La réponse ne se fit pas attendre : « Vé, tu trouves ?... » Un silence, puis de sa belle voix de mûrier à l’accent chantant, il reprit : « Têtasse de courge !…Ils ont la pissine, il leur minque plus que l’hélicoterre à ces pinnesoutes !... Tu me vois embalafouné comme ça, que c’est une honnte !... Je me croirais dans les allées du Prado, pavaner au concours agricole !.. »
Un autre silence, puis : « …Je vous regrette bien, petit, même ave vos essenticités ! Au moins je vivais, j’avais quelque chose à faire, des projets, alors que maintenant… » Subitement, il se tut… J’attendis quelques instants puis je perçus comme un léger ronflement,… cela venait du tronc : il s’était assoupi.
Sur la pointe de pieds, je pris congé du vieux mûrier. A son âge, l’ennui avait eu raison de sa vitalité. Il ne lui restait plus qu’à s’endormir à jamais…J’en ai éprouvé un profond remord, qui s’atténue au fil des années.
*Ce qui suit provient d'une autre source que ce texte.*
(** A plan that the manager answers was saved. *)
Lemma PlanWithRuntime_saved DB project m runtime_id mem ann d w run st :
  RunsStore = Some DB →
  PlanWithRuntime manager project m runtime_id (mkState mem ann (d, w)) = ((run, None), st) →
  project ≠ "" ∧ Run_ProjectID run = project ∧ Run_Manifest run = m ∧ Manifest_ProjectID m = project ∧
  Run_Status run = Planned ∧ Steps run = DefaultSteps ∧ RuntimeID run = runtime_id ∧
  ∃ w1 : W, pg_Save DB run (d, w1) = (None, ((outer st).1, w1)).
Proof.
  intros Hst. unfold PlanWithRuntime. destruct (bool_decide (project = "")) eqn:Hp; [by intros [[=] _]%mret_inv|].
  destruct (bool_decide (Manifest_ProjectID m = project)) eqn:Hm; cbn [orb negb]; [|by intros [[=] _]%mret_inv].
  apply bool_decide_eq_false in Hp. apply bool_decide_eq_true in Hm.
  destruct (provisioning.ValidateGraph DefaultSteps); [by intros [[=] _]%mret_inv|].
  intros (now & st1 & Hnow & Hk)%mthen_inv. cbn in Hnow. unfold provisioning.outside, World.outside in Hnow. cbn in Hnow.
  destruct (Now w) as [t w1] eqn:Ht. injection Hnow as <- <-. cbn [outer fst snd runs published] in *.
  apply mthen_inv in Hk as (err & st2 & Hs & Hk). destruct err as [e|]; [by apply mret_inv in Hk as [[=] _]|].
  apply mthen_inv in Hs as (u & st3 & Hu & Hs). unfold put_run in Hu. cbn in Hu. injection Hu as _ <-.
  unfold manager in Hs at 1. rewrite Hst in Hs. cbn in Hs. unfold provisioning.outside in Hs. cbn in Hs.
  destruct (pg_Save DB _ (d, w1)) as [err [d2 w2]] eqn:Hsave. injection Hs as -> <-.
  apply mthen_inv in Hk as (v & st4 & Hemit & Hk). apply mret_inv in Hk as [Hrun <-]. injection Hrun as <-.
  split_and!; try done. exists w1.
  assert (w2 = w1) as ->.
  { unfold pg_Save, pg.with_db in Hsave. destruct DB; [|by apply mret_inv in Hsave as [[=] _]].
    by apply execute_inv in Hsave as [-> _]. }
  assert ((outer st4).1 = d2) as ->; [|done].
  unfold emit in Hemit. destruct (Events manager); [|by apply mret_inv in Hemit as [_ <-]].
  apply mthen_inv in Hemit as (t2 & st5 & Hn & Hpub). unfold publish in Hpub. injection Hpub as _ <-. cbn.
  unfold provisioning.outside, manager, World.outside in Hn. cbn in Hn. destruct (Now w1). by injection Hn as _ <-.
Qed.

(** The manifest a plan is made of: the one of the body, which is all of it when the part
    for the manifest names none. *)
Definition manifest_of_body (body : Manifest * string * result Manifest) (m : Manifest) : Prop :=
  let '(part, _, whole) := body in
  if decide (Manifest_ID part = "") then whole = Ok m else m = part.

(** What stands behind the answer 201. *)
Lemma planProvisioning_run r input s w run s' w' :
  planProvisioning r input (s, w) = (Answer (201, run), (s', w')) →
  Provisioning = true ∧ ∃ st m rid,
    PlanWithRuntime manager (PathValue r "project") m rid (mkState (Memory s) (Announced s) (Tables s, w))
      = ((run, None), st) ∧ Tables s' = (outer st).1.
Proof.
  unfold planProvisioning. destruct Provisioning; [|by intros [[=] _]%mret_inv].
  destruct input as [[[m rid] whole]|e]; cbn [decoded]; [|by intros [[=] _]%mret_inv].
  intros Hk. split; [done|].
  assert (∃ m', run_or_error 201 422 (PlanWithRuntime manager (PathValue r "project") m' rid) (s, w)
    = (Answer (201, run), (s', w'))) as [m' Hplan].
  { case_decide; [|by exists m].
    destruct whole as [m'|e]; cbn [decoded] in Hk; [by exists m'|by apply mret_inv in Hk as [[=] _]]. }
  apply mthen_inv in Hplan as ([run' err] & [s1 w1] & Hm & Hk').
  destruct err as [e|]; [by apply mret_inv in Hk' as [[=] _]|]. apply mret_inv in Hk' as [[= ->] [= -> ->]].
  apply managed_inv in Hm as (st & Hp & Ht & _). by exists st, m', rid.
Qed.
(* ===== verification/ProductStore.v ===== *)
(** * The stores of knowledge and of the product experience

    [src/internal/knowledge/postgres.go] and [src/internal/productexperience/store.go], on
    the tables of [src/migrations/010_product_experience.sql] and
    [012_autonomous_loop_execution.sql]: the implementations of [knowledge.Store] and of
    [LoopStore] the server runs with.  What is kept as JSON is read back as it was, but for
    the data of a stage ([json_map]). *)

From stdpp Require Import relations.
From S2P Require Import Prelude GoStrings World Knowledge Constitution ProductExp ProductLoop PgBase.
Import knowledge productexperience productloop pg.

Module productstore.

#[global] Instance eta_Impact : Eta ImpactAnalysis := λ a,
  mkImpact (Impact_ProjectID a) (RootNode a) (Risk a) (Files a) (APIs a) (Components a) (Impact_Tests a)
    (Impact_Nodes a) (Impact_ApprovalRequired a) (Reasons a).

(** The tables.  A row of a context keeps the project, the agent and the task it was
    inserted with. *)
Record context_row := mkContextRow {
  CRow_ProjectID : string; CRow_AgentID : string; CRow_Task : string; CRow_Context : AgentContext }.
Record product_db := mkProductDB {
  projects : gset string;
  knowledge_nodes : gmap string Node;
  knowledge_edges : gmap string Edge;
  activities : gmap string Activity;
  contexts : gmap string context_row;
  impacts : gmap string ImpactAnalysis;
  loops : gmap string LoopExecution
}.
#[global] Instance eta_product_db : Eta product_db := λ d,
  mkProductDB (projects d) (knowledge_nodes d) (knowledge_edges d) (activities d) (contexts d) (impacts d) (loops d).

Section stores.
Context `{Database} `{Json} {W : Type} `{World W}.
(** Whether the store has a database. *)
Variable DB : bool.
Notation C A := (M (product_db * W) A).
Notation with_db := (pg.with_db DB).
(** A row is there, or its project is known. *)
Definition placed {A} (table : gmap string A) (id project : string) (d : product_db) : bool :=
  bool_decide (is_Some (table !! id)) || bool_decide (project ∈ projects d).

(** ** Knowledge *)

Definition no_knowledge : string := "knowledge database unavailable".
Mais, parfois, il ressurgit inopinément , tout aussi vivace…
Aussi, ne laissons pas mourir d’ennui les vieux mûriers ; ils pourraient nous en vouloir, à la longue, d’ignorer « ce signe de bonheur »…
Pierre RATERRON
* Extraits de " Chroniques de la Folie ordinaire" 2002
Belle histoire!
19/10/2009 06:35Par F Denizot
Mûres et mûriers... Plein de souvenirs: les mains violacées, enfants, avec les mûres que l'on ramassait au bord des sentiers et qu'on entassait dans un petit panier, les lèvres barbouillées de bleu, les tartes aux mûres, avec un nuage de crème qui se colorait doucement, et un mûrissoir pour vers à soie qui trône encore quelque part chez moi, venu d'une ancienne maganerie du fin fond des Cévennes. Oui, à moi aussi, les mûres murmurent quelque chose, Pierre ! merci !
PS: quant à votre "avertissement", Pierre, il m'a carrément donné un coup au cœur. Que j'aurais aimé que ce beau billet figure en place d'honneur dans l'édition "Je me souviens" ! Combien d'échanges de messages et d'alertes pour ne finalement même pas pouvoir y accéder ! Quel scandale de laisser pourrir ces éditions participatives qui portaient une si grande partie de l'espoir pour ce Club ! Boudiou, quel gâchis !
22/10/2009 22:39Par grain de sel
Merci F. Denizot pour votre compliment.
Quant à vous, chère Fleur de Sel, cela me touche qu'encore une fois nos souvenirs se croisent. Pour nous, à Bonnieux dans la montagne bleue du Lubéron et au bord de la combe de Lourmarin, nous avions des mûres "blanches" car notre mas était une ancienne magnanerie.
Ce serait pour moi, aussi un grand plaisir de voir ce texte figurer dans votre édition "Je me souviens". Il n'est pas trop tard et si cela était possible, je supprimerais l'avertissement et ferais un renvoi à votre édition. De m^me de votre édition à mon blog, si vous en êtes d'accord...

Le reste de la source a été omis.